Train Crash Driver Not Answering Questions

Train Crash Driver Not Answering Questions

The driver held by police after a train derailed in northwestern Spain has refused to answer questions, authorities have confirmed.

A spokesman for the National Police said the driver "has refused to answer police authorities" and added the case will now "proceed to a judicial process as soon as possible".

Francisco Jose Garzon Amo, 52, was arrested in the hospital where he is recovering after the crash which killed 78 passengers and injured another 130.

Galicia region police chief, Jaime Iglesias, earlier said Garzon would be questioned "as a suspect for a crime linked to the cause of the accident" and said he had been arrested for "recklessness".

He is being guarded by police in hospital, although his condition is understood not to be serious.

Pictures and video footage have emerged of him being led away from the crash scene with his head covered in blood.

The train's black box recorder has been retrieved from the wreckage near Santiago de Compostela.

Early indications suggested the train may have been travelling at more than twice the speed limit at the time of the crash on Wednesday night.

The eight-carriage train came off the tracks on a bend, hit a wall and caught fire just outside the city - a pilgrimage destination for Roman Catholics.

The train entered the bend at 190km per hour (120mph), according to local media reports. The speed limit on the curve was 80km per hour (50mph).

Spanish media revealed that immediately after the derailment Garzon allegedly said to officials at the railway station 3km from the crash: "I ****** up, I want to die. So many people dead, so many people dead."

El Pais newspaper quoted him as telling rail officials: "I was going at 190! I hope no one died because it will weigh on my conscience."

He is also thought to have boasted on his Facebook page about how fast he was driving a train in March last year.

The driver posted a picture of a train speedometer at 200km per hour (124mph) on the social networking site. His Facebook page has since been blocked.

There was a second driver on the train, but it is believed Garzon was the only driver at the time.

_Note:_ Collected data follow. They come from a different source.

Lemma update_step_wf a b st m e st' m' :
  frames_ok m st → wf_nodes m → update_step a b (st, m) e = Ret (st', m') → wf_nodes m'.
Proof.
  intros Hok Hwf. unfold update_step; simpl. destruct (callee e =? 0).
  - destruct st as [|r [|r' below]]; [done..|]. simpl.
    destruct (m !! function r) as [s|] eqn:E; [|done]. intros [= _ <-].
    apply map_Forall_insert_2; [|done]. eapply add_times_wf, Hwf, E.
  - rewrite enter_spec by done. intros [= _ <-]. by apply get_wf.
Qed.

Lemma update_wf ss t m ss' m' :
  stack ss ≠ [] → wf_nodes m → update ss t m = Ret (ss', m') → wf_nodes m'.
Proof.
  intros Hne Hwf. unfold update.
  destruct (reset_stack_spec (stack ss) m Hne) as (st & m1 & E & _ & Hok & _).
  apply reset_stack_wf in E as Hwf1; [|done]. rewrite E; simpl.
  destruct (fold_m _ _ _) as [[st2 m2]| |] eqn:Ef; simpl; [|done..]. intros [= _ <-].
  apply (fold_m_invariant _ (λ sm, frames_ok sm.2 sm.1 ∧ wf_nodes sm.2)) in Ef; [by destruct Ef| |done].
  intros [??] ? [??] [??] ?; simpl in *. eauto using update_step_wf, update_step_ok.
Qed.

(** Every node has its caller: a graph is a forest, and nothing of it is out of reach. *)
Definition callable (m : nodes_map) (p : path) : Prop := p = [] ∨ is_Some (m !! p).
Definition rooted (m : nodes_map) : Prop :=
  m !! [] = None ∧ ∀ q a, is_Some (m !! (q ++ [a])) → callable m q.

Lemma rooted_empty : rooted ∅.
Proof. split; [done|]. intros q a [? ?]. done. Qed.

Lemma get_callable m p k q : callable m q → callable (get m p k).2 q.
Proof. intros [->|?]; [by left|right]. by apply get_mono. Qed.

Lemma get_rooted m p k : rooted m → callable m p → rooted (get m p k).2.
Proof.
  intros [Hn Hr] Hp. split.
  - rewrite get_lookup, decide_False; [done|]. intros H. by destruct p.
  - intros q a Hq. rewrite get_lookup in Hq. apply get_callable. case_decide as Hd; [|by eapply Hr].
    by apply app_inj_tail in Hd as [-> _].
Qed.

Lemma frame_path_callable m st : frames_ok m st → callable m (frame_path st).
Proof.
  destruct st as [|r [|r' below]]; [by left|by left|right]. by apply (frames_ok_present m r (r' :: below)).
Qed.

Lemma reset_stack_rooted st : ∀ m st' m', rooted m → reset_stack st m = Ret (st', m') →
  rooted m' ∧ frames_ok m' st'.
Proof.
  induction st as [|r below IH]; intros m st' m' Hr E; [done|].
  destruct (reset_stack_spec (r :: below) m ltac:(done)) as (st1 & m1 & E1 & _ & Hok & _).
  rewrite E in E1. injection E1 as <- <-. split; [|done]. clear Hok.
  destruct below as [|r' below]; [by injection E as _ <-|]. cbn [reset_stack] in *.
  destruct (match below with [] => _ | _ => _ end) as [[st2 m2]| |] eqn:E2; [|done..].
  simpl in E. destruct st2 as [|top st2]; [done|]. rewrite get_eq in E. injection E as _ <-.
  destruct (IH _ _ _ Hr E2) as [Hr2 Hok2]. apply get_rooted; [done|].
  rewrite (frames_ok_top _ _ _ Hok2). by apply frame_path_callable.
Qed.

Lemma insert_rooted m q x : is_Some (m !! q) → rooted m → rooted (<[q := x]> m).
Proof.
  intros Hq [Hn Hr]. assert (∀ p, is_Some (<[q := x]> m !! p) ↔ is_Some (m !! p)) as Hp.
  { intros p. destruct (decide (p = q)) as [->|]; [by rewrite lookup_insert_eq|by rewrite lookup_insert_ne]. }
  split.
  - apply eq_None_not_Some. rewrite Hp. by apply eq_None_not_Some.
  - intros p a Ha. unfold callable. rewrite Hp in *. by eapply Hr.
Qed.

Lemma update_step_rooted a b st m e st' m' :
  frames_ok m st → rooted m → update_step a b (st, m) e = Ret (st', m') → rooted m'.
Proof.
  intros Hok Hr. unfold update_step; simpl. destruct (callee e =? 0).
  - destruct st as [|r [|r' below]]; [done..|]. simpl.
    destruct (m !! function r) as [s|] eqn:E; [|done]. intros [= _ <-]. apply insert_rooted; eauto.
  - rewrite enter_spec by done. intros [= _ <-]. apply get_rooted; [done|by apply frame_path_callable].
Qed.

(** What the statistics are between two batches, whether they were cleared or not. *)
Lemma update_rooted ss t m ss' m' : rooted m → update ss t m = Ret (ss', m') → rooted m'.
Proof.
  intros Hr. unfold update. destruct (reset_stack (stack ss) m) as [[st1 m1]| |] eqn:E; simpl; [|done..].
  apply reset_stack_rooted in E as [Hr1 Hok]; [|done].
  destruct (fold_m _ _ _) as [[st2 m2]| |] eqn:Ef; simpl; [|done..]. intros [= _ <-].
  apply (fold_m_invariant _ (λ sm, frames_ok sm.2 sm.1 ∧ rooted sm.2)) in Ef; [by destruct Ef| |done].
  intros [??] ? [??] [??] ?; simpl in *. eauto using update_step_rooted, update_step_ok.
Qed.

(** On empty statistics the live stack creates its own nodes again, and points to them. *)
Lemma frame_ext r r' : frame_data r = frame_data r' → function r = function r' →
  callees r = callees r' → r = r'.
Proof. destruct r, r'; unfold frame_data; simpl; congruence. Qed.

Lemma frames_ok_data_eq m m' st : ∀ st', frames_ok m st → frames_ok m' st' →
  map frame_data st' = map frame_data st → st' = st.
Proof.
  induction st as [|r st IH]; intros [|r' st'] Hok Hok' Hd; [done..|].
  pose proof (frame_path_data _ _ Hd) as Hp. simpl in Hd.
  f_equal.
  - apply frame_ext; [congruence|..].
    + rewrite (frames_ok_function _ _ _ Hok'), (frames_ok_function _ _ _ Hok). done.
    + rewrite (frames_ok_top _ _ _ Hok'), (frames_ok_top _ _ _ Hok). done.
  - destruct st as [|s st], st' as [|s' st']; [done..|].
    eapply IH; [by eapply frames_ok_pop, Hok|by eapply frames_ok_pop, Hok'|]. simpl in *. congruence.
Qed.

(** What [reset_stack] adds are default nodes of the stack itself. *)
Lemma reset_stack_fresh st : ∀ m0 m st' m',
  frames_ok m0 st → reset_stack st m = Ret (st', m') →
  ∀ q, m' !! q = m !! q
    ∨ (m !! q = None ∧ m' !! q = Some function_statistics_default ∧ is_Some (m0 !! q)).
Proof.
  induction st as [|r [|r' below] IH]; intros m0 m st' m' Hok; [done|by intros [= _ <-]; left|].
  pose proof (frames_ok_pop m0 r (r' :: below) ltac:(done) Hok) as Hok'.
  pose proof (frames_ok_present m0 r (r' :: below) ltac:(done) Hok) as Hp.
  destruct (reset_stack_spec (r' :: below) m) as (st1 & m1 & E & Hd & Hok1 & _); [done|].
  pose proof (IH _ _ _ _ Hok' E) as Hm1.
  cbn [reset_stack] in *. rewrite E. simpl. destruct st1 as [|p1 st1]; [done|].
  rewrite get_eq. intros [= _ <-] q. rewrite get_lookup. case_decide as Hq; [|apply Hm1].
  rewrite (frames_ok_top _ _ _ Hok1), (frame_path_data _ _ Hd) in Hq. subst q.
  rewrite frame_path_cons in Hp by done.
  destruct (Hm1 (frame_path (r' :: below) ++ [frame_callee r])) as [->|(?&->&?)]; [|by right].
  destruct (m !! _); [by left|by right].
Qed.

(** Running a batch on what is left after clearing, and merging, is running it on everything:
    [c] is what was read before, [m] what the thread holds now. *)
Lemma update_cleared c ss t m :
  stack ss ≠ [] → wf_nodes c → frames_ok (merge_nodes c m) (stack ss) →
  fold_m (update_step (inner_overhead ss) (total_overhead ss)) (stack ss, merge_nodes c m) t
  = ('(ss', m') ← update ss t m; Ret (stack ss', merge_nodes c m')).
Proof.
  intros Hne Hwf Hok.
  destruct (reset_stack_spec (stack ss) m Hne) as (st & m' & E & Hd & Hok' & _).
  assert (st = stack ss) as -> by (eapply frames_ok_data_eq; eauto).
  assert (merge_nodes c m = merge_nodes c m') as ->.
  { apply map_eq; intros q. rewrite !lookup_merge.
    destruct (reset_stack_fresh _ _ _ _ _ Hok E q) as [->|(Em & -> & [s Hs])]; [done|].
    rewrite lookup_merge, Em in Hs. rewrite Em. destruct (c !! q) eqn:Ec; [|done].
    f_equal. symmetry. eapply add_stats_default_r, Hwf, Ec. }
  unfold update. rewrite E; simpl. rewrite merge_fold by done.
  by destruct (fold_m _ _ _) as [[??]| |].
Qed.

Lemma merge_empty_r m : merge_nodes m ∅ = m.
Proof. apply map_eq; intros q. rewrite lookup_merge, lookup_empty. by destruct (m !! q). Qed.

(** No call is lost when the statistics are cleared between two batches: merging what the
    second batch leaves in the cleared map into what the first one left gives the statistics (and
    the stack) of the single batch, also for the calls that were entered in one batch and returned
    from in the other. *)
Theorem cleared_batches_merge ss t1 t2 m :
  stack ss ≠ [] → wf_nodes m →
  update ss (t1 ++ t2) m =
    ('(ss1, m1) ← update ss t1 m;
     '(ss2, m2) ← update ss1 t2 ∅;
     Ret (ss2, merge_nodes m1 m2)).
Proof.
  intros Hne Hwf. rewrite update_split by done.
  destruct (update ss t1 m) as [[ss1 m1]| |] eqn:E; simpl; [|done..].
  destruct (update_ok _ _ _ _ _ Hne E) as (Hok & _).
  pose proof (update_wf _ _ _ _ _ Hne Hwf E) as Hwf1.
  rewrite <- (merge_empty_r m1) in Hok |- * at 1.
  rewrite (update_cleared m1 ss1 t2 ∅) by eauto.
  destruct (update ss1 t2 ∅) as [[ss2 m2]| |] eqn:E2; simpl; [|done..].
  destruct (update_ok ss1 t2 ∅ ss2 m2) as (_ & <- & <-); [eauto|done|]. by destruct ss2.
Qed.

Lemma cleared_batches_merge_witness :
  update demo_shadow ([mk_record 10 7; mk_record 11 8] ++ [mk_record 25 0; mk_record 29 0]) ∅
  = ('(ss1, m1) ← update demo_shadow [mk_record 10 7; mk_record 11 8] ∅;
     '(ss2, m2) ← update ss1 [mk_record 25 0; mk_record 29 0] ∅;
     Ret (ss2, merge_nodes m1 m2)).
Proof. apply (cleared_batches_merge demo_shadow); [done|]. apply map_Forall_empty. Defined.

(** ** What a balanced trace is worth

    The reference: a forest of calls, each with the ticks of its entry and its return, and the
    times the profiler attributes to every call, in closed form. *)

#[warnings="-register-all"]
Inductive call : Type := mk_call (id t_in t_out : Z) (nested : list call).

Fixpoint call_trace (c : call) : list call_record :=
  let 'mk_call id t_in t_out nested := c in
  mk_record t_in id :: concat (map call_trace nested) ++ [mk_record t_out 0].
Definition forest_trace (cs : list call) : list call_record := concat (map call_trace cs).

Fixpoint calls_ok (c : call) : bool :=
  let 'mk_call id _ _ nested := c in negb (id =? 0) && forallb calls_ok nested.

Definition zsum (l : list Z) : Z := foldr Z.add 0 l.

Section attribution.
Context (inner total : Z).

(** The ticks between entry and return less the profiler's own inner part. *)
Definition observed (c : call) : Z := let 'mk_call _ t_in t_out _ := c in t_out - t_in - inner.

(** The profiler's time that was spent in the calls below [c]: [total] for each of them. *)
Fixpoint overheads (c : call) : Z :=
  let 'mk_call _ _ _ nested := c in zsum (map (λ d, total + overheads d) nested).

Definition inclusive (c : call) : Z := observed c - overheads c.
Definition exclusive (c : call) : Z :=
  let 'mk_call _ _ _ nested := c in observed c - zsum (map (λ d, observed d + total) nested).

(** The calls in the order they return, each with its node. *)
Fixpoint completed (p : path) (c : call) : list (path * Z * Z) :=
  let 'mk_call id _ _ nested := c in
  concat (map (completed (p ++ [id])) nested) ++ [(p ++ [id], s64 (inclusive c), s64 (exclusive c))].
End attribution.

(** One more completed call of a node. *)
Definition record_call (m : nodes_map) (r : path * Z * Z) : nodes_map :=
  let '(p, i, e) := r in
  <[p := add_times (default function_statistics_default (m !! p)) i e]> m.
Definition record_calls : nodes_map → list (path * Z * Z) → nodes_map := foldl record_call.

Section call_induction.
Context (P : call → Prop) (H : ∀ id a b nested, Forall P nested → P (mk_call id a b nested)).
Fixpoint call_ind' (c : call) : P c :=
  match c with
  | mk_call id a b nested =>
      H id a b nested
        ((fix go (l : list call) : Forall P l :=
            match l with [] => Forall_nil_2 _ | c :: l => Forall_cons_2 _ _ _ (call_ind' c) (go l) end)
           nested)
  end.
End call_induction.

Lemma record_calls_app m l1 l2 : record_calls m (l1 ++ l2) = record_calls (record_calls m l1) l2.
Proof. apply foldl_app. Qed.

Lemma record_calls_snoc m l r : record_calls m (l ++ [r]) = record_call (record_calls m l) r.
Proof. by rewrite record_calls_app. Qed.

Lemma record_call_lookup m p i e q :
  record_call m (p, i, e) !! q =
    if decide (q = p) then Some (add_times (default function_statistics_default (m !! p)) i e)
    else m !! q.
Proof. simpl. case_decide; simplify_map_eq; done. Qed.

(** A node that was created before its call completed makes no difference afterwards. *)
Lemma record_calls_get m p k l i e :
  record_call (record_calls (get m p k).2 l) (p ++ [k], i, e)
  = record_call (record_calls m l) (p ++ [k], i, e).
Proof.
  set (Q := λ m1 m2 : nodes_map, (∀ q, q ≠ p ++ [k] → m1 !! q = m2 !! q) ∧
    default function_statistics_default (m1 !! (p ++ [k]))
    = default function_statistics_default (m2 !! (p ++ [k]))).
  assert (H : ∀ l m1 m2, Q m1 m2 → Q (record_calls m1 l) (record_calls m2 l)).
  { clear. induction l as [|[[q i] e] l IH]; intros m1 m2 HQ; [done|].
    apply IH. destruct HQ as [H1 H2].
    assert (Hd : default function_statistics_default (m1 !! q)
      = default function_statistics_default (m2 !! q)).
    { destruct (decide (q = p ++ [k])) as [->|]; [done|]. by rewrite H1. }
    split; [intros q' Hq|]; rewrite !record_call_lookup, Hd; case_decide; auto. }
  destruct (H l (get m p k).2 m) as [H1 H2].
  - split; [intros q ?|]; rewrite get_lookup; by case_decide.
  - apply map_eq; intros q. rewrite !record_call_lookup, H2. case_decide; auto.
Qed.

He is understood to have taken control of the train from a second driver about 65 miles (104km) south of Santiago de Compostela.

Two investigations are being carried out into the catastrophe - one to look into possible failings by the driver and the other to examine the train's in-built speed regulation systems and see if it was a technical malfunction that meant the driver was not warned of the reduced speed limit around the bend.

Many questions remain unanswered about what went wrong, with some experts claiming that high speed alone would not explain the crash and speculation that the train's braking systems might have failed.

State train company Renfe said Garzon had been at the firm for 30 years and he had been driving trains for more than a decade.

He became an assistant driver in 2000 and a fully qualified driver in 2003.

Garzon is understood to have been on the Madrid to Ferrol service, on which the crash happened, for a year, after undergoing training specific to that line.

Medical experts are attempting to identify six of the 78 dead. DNA tests are expected to be carried out on those with catastrophic injuries.

Victims of the crash included a US citizen and a Mexican. At least one British citizen and four children were among the 130 people injured.

Some 31 of those in hospital are still critically ill.

Spanish newspaper El Pais has revealed details of a dramatic WhatsApp conversation between one of the survivors trapped in the train wreck and her husband.

At 8.45pm local time, the woman sent messages saying she had been in an accident and was "crushed".

After what her husband described as "the longest five minutes of my life", she sent another message saying "I'm safe".

The 46-year-old woman escaped with minor injuries to her legs and has already been discharged from hospital.

Video footage from a security camera showed the train, which had 247 people on board, hurtling into a concrete wall at the side of the track.

The impact was so huge one carriage flew several metres into the air and landed on the other side of a concrete barrier.

The Alvia 730 series train was travelling from Madrid to the port city of Ferrol when it crashed about 8.40pm local time - 7.40pm UK time - on Wednesday.

Gonzalo Ferre, president of the rail infrastructure company Adif, said the driver should have started slowing the train 2.5 miles before reaching a dangerous bend.

The crash occurred on the eve of a major Christian religious festival honouring St James, the disciple of Jesus whose remains are said to rest in a shrine.

Many of the dead or injured were believed to be Catholic pilgrims converging on the city.

Spain's Prime Minister Mariano Rajoy, who was born in Santiago de Compostela, visited the scene of the crash on Thursday and declared three days of official mourning across the country.

King Juan Carlos also visited one of the hospitals where many passengers are being treated.

The train crash is the worst Spain has experienced since a three-train accident in a tunnel in the northern Leon province in 1944.

Due to heavy censorship at the time, the exact death toll for the Torre del Bierzo disaster has never been established. The official figure was given as 78 dead, but it is thought that as many as 250 could have been killed.